(* ===== verification/Bootstrap.v ===== *)
(** * Starting a node (app/include/BootstrapConfig.h, app/src/main.cpp, Base.cpp)

    The command line and a configuration file give one JSON document; [main]
    starts the node its mode names. The argument parser and the JSON library
    are libraries: [ArgParse] is what parsing a command line gives, [JsonDoc]
    the operations that build documents. What a node does while it runs is a
    parameter of [main]: the handlers are in the files of the nodes. *)

From S2P Require Import Prelude Cxx Floats BinaryIO StorageClient Faiss TopK IBaseIndex Segment IIndex Index IndexFactory.

(** ** The libraries *)

Class ArgParse := {
  (** [parse_args(argc, argv)]: the value of each option, its default when it
      is not given; nothing when parsing throws *)
  parse_args : list string → option (string → string);
}.

Class JsonDoc (J : Json) := {
  (** a default-constructed document *)
  json_null : json;
  (** a document made from a string *)
  json_of_string : string → json;
  (** [j[key]] of a document that is not constant: a missing key is null, and
      a document without keys throws *)
  json_get : json → string → outcome json;
  (** [j[key] = v] *)
  json_put : json → string → json → outcome json;
  (** [json::parse(text)] *)
  json_parse : string → outcome json;
}.

Class JsonDocLaws (J : Json) (JD : JsonDoc J) : Prop := {
  json_put_get j k v j' : json_put j k v = Ok j' → json_get j' k = Ok v;
  json_put_other j k v j' k' : json_put j k v = Ok j' → k' ≠ k → json_get j' k' = json_get j k';
  json_string_of s : json_string (json_of_string s) = Ok s;
}.

(** How a process ends. *)
Inductive ending :=
  | Exited (code : Z)
  | Ended.

Section bootstrap.
Context {A : ArgParse} {J : Json} {JD : JsonDoc J}.

(** The files of the machine, as text. *)
Abbreviation texts := (gmap string string).

(** A file that cannot be read parses as no text, which throws. *)
Definition ReadJsonConfig_ (files : texts) (config_path : string) : outcome json :=
  if decide (config_path = "") then Ok json_null
  else match files !! config_path with
       | Some text => json_parse text
       | None => Throw StdException
       end.

(** [result_[key] = opt == "" ? result_[key].get<std::string>() : opt] *)
Definition override (key opt : string) (result_ : json) : outcome json :=
  v ← (if decide (opt = "") then v ← json_get result_ key; json_string v else Ok opt);
  json_put result_ key (json_of_string v).

(** The last assignment keeps a document, or parses the option. *)
Definition override_doc (key opt : string) (result_ : json) : outcome json :=
  v ← (if decide (opt = "") then json_get result_ key else json_parse opt);
  json_put result_ key v.

Definition build_config (files : texts) (get : string → string) : outcome json :=
  result_ ← ReadJsonConfig_ files (get "--config-path");
  result_ ← override "mode" (get "mode") result_;
  result_ ← override "hostname" (get "--hostname") result_;
  result_ ← override "port" (get "--listening-port") result_;
  result_ ← override "s3-host" (get "--s3-host") result_;
  result_ ← override "etcd_address" (get "--etcd-address") result_;
  override_doc "indexes" (get "--indexes") result_.

(** The constructor; a command line the parser refuses ends the process. *)
Definition BootstrapConfig (files : texts) (argv : list string) : outcome (json + ending) :=
  match parse_args argv with
  | None => Ok (inr (Exited 1))
  | Some get => inl <$> build_config files get
  end.

(** ** main *)

Section main.
Context {St : Type} (Searcher_Run Writer_Run Coordinator_Run : json → M St ()).

Definition config_string (config : json) (key : string) : outcome string :=
  v ← json_get config key; json_string v.

Definition main (files : texts) (argv : list string) : M St ending :=
  started ← liftO (BootstrapConfig files argv);
  match started with
  | inr e => mret e
  | inl config =>
    mode ← liftO (config_string config "mode");
    (if decide (mode = "searcher") then Searcher_Run config else mret ());;
    (if decide (mode = "writer") then Writer_Run config else mret ());;
    (if decide (mode = "coordinator") then Coordinator_Run config else mret ());;
    throw (InvalidArgument ("Invalid mode: " +:+ mode))
  end.
End main.

(** ** Servers *)

(** What every server reads from its (constant) configuration. *)
Record BaseServer := Server { sv_host : string; sv_port : string }.

Definition BaseServer_new (config : json) : outcome BaseServer :=
  host ← string_at config "hostname";
  port ← string_at config "port";
  Ok (Server host port).

(** The address [InternalRun] listens on: every interface, whatever the host. *)
Definition InternalRun_address (s : BaseServer) : string := "[::]:" +:+ sv_port s.

(** The arguments [Searcher] and [Writer] give their services, and the one
    [Coordinator] does. *)
Record service_config := ServiceConfig {
  sc_server : BaseServer;
  sc_etcd : string;
  sc_s3 : string;
  sc_indexes : json;
}.
Definition node_config (config : json) : outcome service_config :=
  s ← BaseServer_new config;
  etcd ← string_at config "etcd_address";
  s3 ← string_at config "s3-host";
  indexes ← json_at config "indexes";
  Ok (ServiceConfig s etcd s3 indexes).
Definition coordinator_config (config : json) : outcome (BaseServer * string) :=
  s ← BaseServer_new config;
  etcd ← string_at config "etcd_address";
  Ok (s, etcd).
End bootstrap.

(** ** What the configuration says *)

Section bootstrap_spec.
Context {A : ArgParse} {J : Json} {JD : JsonDoc J} {JL : JsonDocLaws J JD}.

(** The options that are strings, with the keys they set. *)
Definition string_options : list (string * string) :=
  [("mode", "mode"); ("hostname", "--hostname"); ("port", "--listening-port");
   ("s3-host", "--s3-host"); ("etcd_address", "--etcd-address")].

Lemma override_spec key opt j j' :
  override key opt j = Ok j' →
  (∃ v, config_string j' key = Ok v ∧ (if decide (opt = "") then config_string j key = Ok v else v = opt)) ∧
  ∀ k, k ≠ key → json_get j' k = json_get j k.
Proof.
  unfold override, config_string. intros (v & Hv & Hp)%outcome_bind_Ok. split.
  - exists v. split; [by rewrite (json_put_get _ _ _ _ Hp); simpl; rewrite json_string_of|].
    case_decide; [done|by injection Hv].
  - intros k Hk. by apply (json_put_other _ _ _ _ _ Hp).
Qed.

Lemma override_doc_spec key opt j j' :
  override_doc key opt j = Ok j' →
  (∃ v, json_get j' key = Ok v ∧ (if decide (opt = "") then json_get j key = Ok v else json_parse opt = Ok v)) ∧
  ∀ k, k ≠ key → json_get j' k = json_get j k.
Proof.
  unfold override_doc. intros (v & Hv & Hp)%outcome_bind_Ok. split.
  - exists v. split; [by rewrite (json_put_get _ _ _ _ Hp)|]. by case_decide.
  - intros k Hk. by apply (json_put_other _ _ _ _ _ Hp).
Qed.

(** A sequence of overrides of different keys. *)
Fixpoint overrides (opts : list (string * string)) (get : string → string) (j : json) : outcome json :=
  match opts with
  | [] => Ok j
  | (key, opt) :: opts => j ← override key (get opt) j; overrides opts get j
  end.

Lemma config_string_ext j j' k : json_get j' k = json_get j k → config_string j' k = config_string j k.
Proof. unfold config_string. by intros ->. Qed.

Lemma overrides_spec opts get j j' :
  NoDup opts.*1 → overrides opts get j = Ok j' →
  (∀ key opt, (key, opt) ∈ opts → ∃ v, config_string j' key = Ok v ∧
    (if decide (get opt = "") then config_string j key = Ok v else v = get opt)) ∧
  ∀ k, k ∉ opts.*1 → json_get j' k = json_get j k.
Proof.
  revert j. induction opts as [|[key opt] opts IH]; intros j Hnd Ho; simpl in Ho.
  { injection Ho as <-. split; [set_solver|done]. }
  apply outcome_bind_Ok in Ho as (j1 & H1 & Ho). rewrite fmap_cons in Hnd |- *.
  apply NoDup_cons in Hnd as [Hnew Hnd]. destruct (IH j1 Hnd Ho) as [Hin Hout].
  destruct (override_spec _ _ _ _ H1) as [(v & Hv & Hw) Hother]. split.
  - intros k o [[= -> ->]|Hko]%elem_of_cons.
    + exists v. rewrite (config_string_ext _ _ _ (Hout key Hnew)). done.
    + destruct (Hin k o Hko) as (v' & Hv' & Hw'). exists v'. split; [done|].
      case_decide; [|done]. rewrite <-Hw'. symmetry. apply config_string_ext, Hother. intros ->.
      apply Hnew. by apply (list_elem_of_fmap_2' fst _ (key, o)).
  - intros k Hk. rewrite Hout, Hother; set_solver.
Qed.

Lemma build_config_overrides files get :
  build_config files get =
  (j ← ReadJsonConfig_ files (get "--config-path"); j ← overrides string_options get j;
   override_doc "indexes" (get "--indexes") j).
Proof.
  unfold build_config. destruct (ReadJsonConfig_ _ _) as [j| |]; [|done..]. simpl.
  do 5 (destruct (override _ _ _) as [?| |]; [|done..]; simpl). done.
Qed.
End bootstrap_spec.

(** ** Documents of [json_ref] *)

Definition obj_put (k : string) (v : jval) (l : list (string * jval)) : list (string * jval) :=
  (k, v) :: filter (λ p, p.1 ≠ k) l.

(** A null document is an object without keys; text is taken as a string. *)
Definition json_doc_ref : JsonDoc json_ref := {|
  json_null := JObj [] : @json json_ref;
  json_of_string s := JStr s : @json json_ref;
  json_get j k := match j with
                  | JObj l => Ok (default (JObj []) (assoc k l))
                  | _ => Throw StdException
                  end;
  json_put j k v := match j with JObj l => Ok (JObj (obj_put k v l)) | _ => Throw StdException end;
  json_parse s := Ok (JStr s : @json json_ref);
|}.

Lemma assoc_filter k k' l : k' ≠ k → assoc k' (filter (λ p, p.1 ≠ k) l) = assoc k' l.
Proof.
  intros Hne. induction l as [|[k0 v0] l IH]; [done|]. rewrite filter_cons. simpl.
  case_decide; simpl; rewrite IH; [done|]. by rewrite decide_False by naive_solver.
Qed.

#[export] Instance json_doc_ref_laws : JsonDocLaws json_ref json_doc_ref.
Proof.
  split.
  - intros [] k v j' [= <-]. simpl. by rewrite decide_True.
  - intros [] k v j' k' [= <-] Hne; simpl. rewrite decide_False by done. by rewrite assoc_filter.
  - done.
Qed.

:::

What to work on: Start with the first line. Please copy exactly each line of the listing through the one with "json_null : json;", including it.

Exercise response:
(* ===== verification/Bootstrap.v ===== *)
(** * Starting a node (app/include/BootstrapConfig.h, app/src/main.cpp, Base.cpp)

    The command line and a configuration file give one JSON document; [main]
    starts the node its mode names. The argument parser and the JSON library
    are libraries: [ArgParse] is what parsing a command line gives, [JsonDoc]
    the operations that build documents. What a node does while it runs is a
    parameter of [main]: the handlers are in the files of the nodes. *)

From S2P Require Import Prelude Cxx Floats BinaryIO StorageClient Faiss TopK IBaseIndex Segment IIndex Index IndexFactory.

(** ** The libraries *)

Class ArgParse := {
  (** [parse_args(argc, argv)]: the value of each option, its default when it
      is not given; nothing when parsing throws *)
  parse_args : list string → option (string → string);
}.

Class JsonDoc (J : Json) := {
  (** a default-constructed document *)
  json_null : json;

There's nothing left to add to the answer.